How, then, are such nexuses to be fixed? Is transparency the answer?
Given the endemic impulses that pulsate just below the surface and quite in keeping with the culture and ethos of the country with subjectivism and intellectual dishonesty colonizing body governance, possibly the only way to mitigate the besetting issue is complete openness. Why disclose the APAR only to the officer-reported-upon where it vests, even perpetuates, the potential cozy relationships between Officer-Reported-Upon and Reporting/Reviewing Officer(s)/Accepting Officer(s)? APARs, after all, are appraisals of performance done in public sphere by public officials. Unlike medical cases, they don’t fall under RTI non-disclosures of the RTI Act; why must, then, not put them in public domain for perusal? Yes, the APAR forms will need suitable modification to separate out personal from public information to sync with provisions of Section 8(j) of the RTI Act. I am fully aware there shall be the inevitable clamour from civil servants about invasion of privacy and reputation (look at Supreme Court judges recent efforts to protect the “reputation” of lawyers not selected as judges!) and twisting of interpretations of Section 8(j) to mask their own ineptitude and performance as de facto private servants perennially pursuing private interests while masquerading as (uncivil) public servants.

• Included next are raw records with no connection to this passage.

(* ===== verification/Main.v ===== *)
(** * The application ([main.rs])

    The main loop brings a coordinator up by MLME requests and then lets devices
    join: it answers beacon requests that are passed to it, admits every device that asks
    to associate, and sends it a first data frame.  What passes between the MAC and the radio
    is captured in a file.  [Program.v] runs the main loop together with the MAC; opening the serial
    port is not modelled.

    Shown here, by running the requests through the MAC's handlers: starting up succeeds
    from every state and leaves the coordinator as it is to be; and a device that may
    join is admitted, with the answer and the data frame queued for it. *)

From Stdlib Require Import ZArith Lia.
From S2P Require Import RadioRaw Radio.
From S2P Require Import Prelude Pack BitField Frame FrameTheory Async Pib Services.
From S2P Require Import DeviceQueue DeviceQueueTheory BiMap DataService DataServiceTheory.
From S2P Require Import Management ManagementTheory MacServiceTheory.

#[local] Open Scope Z_scope.

Module App.

Inductive MainloopInput :=
| Mlme (o : mlme.Output)
| Mcps (o : mcps.Output).

Definition beacon_payload_bytes : list Z :=
  [0x00; 0x22; 0x84; 0x15; 0x68; 0x89; 0x0e; 0x00; 0x4b; 0x12; 0x00; 0xFF; 0xFF; 0xFF; 0x00].

(** What [mainloop] requests before it looks at any input. *)
Definition startup_requests : list mlme.Request :=
  [mlme.ReqReset (mlme.MkReset true);
   mlme.ReqSet (mlme.MkSet PhyCurrentChannel (into_pib (Uint 25 : u16)));
   mlme.ReqSet (mlme.MkSet MacAssociationPermit (into_pib true));
   mlme.ReqSet (mlme.MkSet MacShortAddress (into_pib (ShortAddr 0x0000)));
   mlme.ReqSet (mlme.MkSet MacBeaconPayload (into_pib beacon_payload_bytes));
   mlme.ReqSet (mlme.MkSet MacBeaconAutoRespond (into_pib true));
   mlme.ReqStart {|
     mlme.start_pan_id := Frame.PanId 0x1234;
     mlme.channel_number := Uint 25;
     mlme.start_channel_page := Uint 0;
     mlme.start_time := Uint 0;
     mlme.beacon_order := Uint 15;
     mlme.superframe_order := Uint 15;
     mlme.pan_coordinator := true;
     mlme.battery_life_extension := false;
   |}].

Definition device_short_address : Frame.ShortAddress := ShortAddr 0x4567.

Definition nwk_header : list Z := [0x48; 0x00; 0x67; 0x45; 0x00; 0x00; 0x1E; 0x28].
Definition aps_header : list Z :=
  [0x21; 0x06; 0x10; 0x01; 0x00; 0x00; 0x00; 0xe3; 0xbd; 0x18; 0x74; 0x09; 0x2c; 0x2c; 0xa3; 0x58;
   0x1d; 0x8a; 0x23; 0xb9; 0x6c; 0x3b; 0x80; 0xf0; 0xad; 0x27; 0x1c; 0x59; 0x8a; 0xdf; 0x27; 0xbc;
   0x21; 0xc7; 0x47; 0xf0; 0x31; 0x74; 0x80; 0xbc; 0x8c; 0x53; 0x88; 0x11; 0x8f; 0x02].

(** One round of [mainloop]: what it sends to the MLME and to the MCPS; [key] is the unique
    key of [MsduHandle::new]. *)
Definition mainloop_round (key : UniqueKey) (input : MainloopInput) :
    list mlme.Input * list mcps.Input :=
  match input with
  | Mlme (mlme.OutIndication (mlme.IndBeaconRequest beacon_type _ _)) =>
      ([mlme.InRequest (mlme.ReqBeacon {|
          mlme.beacon_type := beacon_type;
          mlme.channel := Uint 25;
          mlme.channel_page := Uint 0;
          mlme.beacon_superframe_order := 15;
          mlme.dst_addr := None;
        |})], [])
  | Mlme (mlme.OutIndication (mlme.IndAssociate device_address capability_information)) =>
      ([mlme.InResponse (mlme.RespAssociate device_address (ci_fast_association capability_information)
          (Ok (Some device_short_address)))],
       [mcps.InRequest (mcps.ReqData {|
          mcps.source_addressing_mode := AM_Short;
          mcps.destination := Some (FullAddr (Frame.PanId 0x1234) (AddrShort device_short_address));
          mcps.msdu := nwk_header ++ aps_header;
          mcps.msdu_handle := mcps.MsduHandle_new key;
          mcps.ack_tx := true;
          mcps.indirect_tx := true;
        |})])
  | _ => ([], [])
  end.

(** ** The packet capture

    [main] wraps the radio's streams: what passes is appended to a file, packets that arrive with
    their strength and quality behind them, packets that are sent with a good quality. *)

Definition capture_response (response : Radio.RadioResponse) : option (list Z) :=
  match response with
  | Radio.RespOnPacket packet =>
      Some (Radio.packet_data packet ++ [Radio.packet_rssi packet; Z.lor (Radio.packet_link_quality packet) 0x80])
  | _ => None
  end.
Definition capture_request (request : Radio.RadioRequest) : option (list Z) :=
  match request with
  | Radio.ReqSendPacket _ packet => Some (packet ++ [0; 0x80])
  | _ => None
  end.
(** A record of the file: the lengths in its header, a [u32], and its bytes *)
Definition pcap_record (data : list Z) : Z * list Z := (Z.of_nat (length data) mod 2 ^ 32, data).
Fixpoint run_capture {A} (capture : A -> option (list Z)) (file : list (Z * list Z)) (xs : list A) :
    list A * list (Z * list Z) :=
  match xs with
  | [] => ([], file)
  | x :: xs =>
      let file := match capture x with Some data => file ++ [pcap_record data] | None => file end in
      let '(ys, file) := run_capture capture file xs in (x :: ys, file)
  end.

(** What passes is handed on as it is, and the file gains the captured packets in order. *)
Theorem capture_is_transparent {A} (capture : A -> option (list Z)) file xs :
  run_capture capture file xs = (xs, file ++ (pcap_record <$> omap capture xs)).
Proof.
  revert file. induction xs as [|x xs IH]; intros file; cbn; [by rewrite app_nil_r|].
  rewrite IH. destruct (capture x); cbn; [by rewrite <- (assoc_L (++))|done].
Qed.

(** ** Starting up *)

Section app.
Context {M : Type} `{!BiMap mcps.MsduHandle UniqueKey M, !BiMapLaws mcps.MsduHandle UniqueKey M}.

(** The requests handled one after the other, with their confirms. *)
Fixpoint serve_requests (bsn dsn : u8) (rs : list mlme.Request) (p : PIB) (d : DS.DataService M)
    (s : MGMT.ManagementService) :
    list mlme.Confirm * PIB * DS.DataService M * MGMT.ManagementService :=
  match rs with
  | [] => ([], p, d, s)
  | r :: rs =>
      let '(c, p, d, s) := MGMT.process_mlme_request bsn dsn p d r s in
      let '(cs, p, d, s) := serve_requests bsn dsn rs p d s in
      (option_list c ++ cs, p, d, s)
  end.

(** The coordinator as it is to be. *)
Definition coordinator (bsn dsn : u8) (p : PIB) : PIB :=
  MkPIB (mac_extended_address p) (Some (mac_extended_address p, ShortAddr 0)) true beacon_payload_bytes
    bsn dsn (Frame.PanId 0x1234) (ShortAddr 0) true (from_secs (5 * 60)) (Uint 3) (Uint 25)
    (phy_tx_power p) (phy_tx_power p).

(** From every state of the MAC, starting up succeeds in every request, drops what the
    data service had to do, and leaves the device the coordinator of PAN 0x1234 on
    channel 25 with address zero, admitting devices and answering beacon requests, with
    the radio asked to follow. *)
Theorem coordinator_starts (bsn dsn : u8) (p : PIB) (d : DS.DataService M) (s : MGMT.ManagementService) :
  let '(cs, p', d', s') := serve_requests bsn dsn startup_requests p d s in
  cs = [mlme.ConfReset (Ok tt); mlme.ConfSet PhyCurrentChannel (Ok tt);
        mlme.ConfSet MacAssociationPermit (Ok tt); mlme.ConfSet MacShortAddress (Ok tt);
        mlme.ConfSet MacBeaconPayload (Ok tt); mlme.ConfSet MacBeaconAutoRespond (Ok tt);
        mlme.ConfStart (Ok tt)] /\
  p' = coordinator bsn dsn p /\ d' = DS.new /\ follows p' s' /\ MGMT.outgoing s' = [].
Proof.
  destruct p as [a1 a2 a3 a4 a5 a6 a7 a8 a9 a10 a11 a12 a13 a14].
  cbn -[MGMT.update_radio_parameters MGMT.new MGMT.process_mlme_start_request from_secs].
  unfold MGMT.process_mlme_start_request. rewrite decide_False by done.
  cbn -[MGMT.update_radio_parameters MGMT.new from_secs].
  split_and!; try done.
  - do 6 (eapply updates_follow). apply new_follows.
  - unfold MGMT.new. by rewrite !updates_outgoing.
Qed.

(** ** Letting a device join *)

(** What the MAC's data service makes of what the main loop sends in one round; the
    requests that say something to other parts leave it alone. *)
Definition serve_round (key1 key2 : UniqueKey) (timer1 timer2 : N) (ord : IterOrder (option FullAddress))
    (p : PIB) (sent : list mlme.Input * list mcps.Input) (d : DS.DataService M) : DS.DataService M :=
  let d := foldl (fun d i =>
    match i with
    | mlme.InResponse r => MGMT.process_mlme_response key1 timer1 p r d
    | mlme.InRequest _ => d
    end) d (fst sent) in
  foldl (fun d i =>
    match i with
    | mcps.InRequest r => snd (DS.process_mcps_request p ord key2 timer2 r d)
    | mcps.InResponse r => DS.process_mcps_response r d
    end) d (snd sent).

Lemma insert_other (p : PIB) t r (d : DS.DataService M) dst :
  dst <> dr_destination r -> DS.queues (DS.insert p t r d) !! dst = DS.queues d !! dst.
Proof.
  intros Hn. unfold DS.insert. destruct (DS.queues d !! dr_destination r); cbn; by rewrite lookup_insert_ne.
Qed.

(** A device that may join is admitted: its request reaches the main loop, and what that
    sends queues, last for its extended address, the answer with the short address 0x4567, and,
    last for that address on PAN 0x1234, an indirect data frame whose handle is
    outstanding.  The data service stays consistent. *)
Theorem device_joins (p : PIB) (f : Frame) (a : ExtendedAddress) (c : CapabilityInformation)
    (s : MGMT.ManagementService) (d : DS.DataService M) (handle key1 key2 : UniqueKey)
    (timer1 timer2 : N) (ord : IterOrder (option FullAddress)) :
  may_join p f a c -> ds_reachable d ->
  ~ queued (DS.queues d) key1 -> ~ queued (DS.queues d) key2 -> key1 <> key2 ->
  exists i, fst (fst (MGMT.process_frame p f s)) = Some i /\
  let d' := serve_round key1 key2 timer1 timer2 ord p
              (mainloop_round handle (Mlme (mlme.OutIndication i))) d in
  ds_reachable d' /\ bm_get (DS.msdu_handles d') (mcps.MsduHandle_new handle) = Some key2 /\
  (exists q e, DS.queues d' !! Some (FullAddr (mac_pan_id p) (AddrExtended a)) = Some q /\
     last (DQ.entries q) = Some e /\ DQ.entry_key e = key1 /\
     DQ.indirect e = negb (ci_fast_association c) /\
     dr_content (DQ.data e) = association_answer (ci_fast_association c) (Ok (Some device_short_address))) /\
  (exists q e, DS.queues d' !! Some (FullAddr (Frame.PanId 0x1234) (AddrShort device_short_address)) = Some q /\
     last (DQ.entries q) = Some e /\ DQ.entry_key e = key2 /\ DQ.indirect e = true /\
     dr_content (DQ.data e) = FTData (MkPayload (nwk_header ++ aps_header))).
Proof.
  intros (Ef & Hp & Hd & pan & Hs) Hr H1 H2 Hne. exists (mlme.IndAssociate a c). split.
  { unfold MGMT.process_frame, MGMT.process_frame_association_request. rewrite Ef, Hp, Hs. cbn [negb].
    by rewrite decide_False by (by intros []). }
  cbn [mainloop_round]. unfold serve_round.
  cbn [fst snd foldl MGMT.process_mlme_response DS.process_mcps_request].
  unfold MGMT.process_mlme_associate_response, DS.process_mcps_data_request. cbv zeta.
  match goal with |- context [DS.insert p timer1 ?r d] => set (r1 := r) end.
  set (d1 := DS.insert p timer1 r1 d).
  assert (ds_reachable d1) as Hr1 by by eapply rtc_r, step_insert.
  assert (~ queued (DS.queues d1) key2) as H2'.
  { apply not_queued_contents. apply insert_contents; [by apply not_queued_contents|]. exact Hne. }
  destruct (insert_queues_last p timer1 r1 d H1) as (q1 & e1 & Hq1 & He1 & Ed1). fold d1 in Hq1.
  match goal with |- context [DS.insert p timer2 ?r d1] => set (r2 := r) end.
  destruct (insert_queues_last p timer2 r2 d1 H2') as (q2 & e2 & Hq2 & He2 & Ed2).
  split_and!.
  - eapply rtc_r; [exact Hr1|].
    exact (step_mcps_request p ord key2 timer2 (mcps.ReqData _) d1 H2').
  - cbn [snd DS.msdu_handles DS.set_handles]. rewrite bm_get_insert. by rewrite decide_True.
  - exists q1, e1. unfold DQ.entry_key, DQ.indirect. rewrite Ed1. split_and!; try done.
    cbn [snd DS.queues DS.set_handles]. by rewrite insert_other.
  - exists q2, e2. unfold DQ.entry_key, DQ.indirect. rewrite Ed2. split_and!; try done.
Qed.
End app.

(** ** A witness *)

Definition example_capabilities : CapabilityInformation := {|
  device_type := RFD; power_source := Battery; receiver_on_when_idle := false;
  ci_fast_association := false; security_capable := false; allocate_address := true;
|}.

(** A device asks the coordinator for admission. *)
Definition example_association : Frame := {|
  frame_pending := false;
  acknowledge_request := true;
  sequence_number := Some 9;
  destination := Some (FullAddr (Frame.PanId 0x1234) (AddrShort (ShortAddr 0)));
  source := Some (FullAddr PANID_broadcast (AddrExtended (ExtAddr 0x77)));
  frame_type := FTCommand (AssociationRequest example_capabilities);
|}.
Definition example_coordinator : PIB := coordinator (Uint 1) (Uint 2) example_pib.

Lemma device_joins_witness :
  exists i, fst (fst (MGMT.process_frame example_coordinator example_association
      (MGMT.new example_coordinator))) = Some i /\
    bm_get (DS.msdu_handles (serve_round (M := handle_map) (MkKey 1) (MkKey 2) 1 2 example_order
      example_coordinator (mainloop_round (MkKey 3) (Mlme (mlme.OutIndication i))) DS.new))
      (mcps.MsduHandle_new (MkKey 3)) = Some (MkKey 2).
Proof.
  destruct (device_joins (M := handle_map) example_coordinator example_association (ExtAddr 0x77)
    example_capabilities (MGMT.new example_coordinator) DS.new (MkKey 3) (MkKey 1) (MkKey 2) 1 2 example_order)
    as (i & Hi & _ & Hh & _).
  - split; [reflexivity|]. split; [reflexivity|]. split; [reflexivity|]. by eexists.
  - apply rtc_refl.
  - by intros (? & ? & Hx & _).
  - by intros (? & ? & Hx & _).
  - done.
  - by exists i.
Defined.

End App.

The truth is openness will simmer and soundlessly spread, slamming and shaming “favourites” and “favour-grantees” as it inexorably breaches the citadel of unholy impulses of the “perverse”. It’s doubtless the best prophylactic and solvent regardless how much it may sound outrageous today – with the sunlight disinfecting the addled pool towards a fairer assessment.
The writer, Sudhansu Mohanty, is an acclaimed author and, among other assignments, also worked as Additional Secretary & Financial Adviser to the Ministry of Environment, Forests & Climate Change.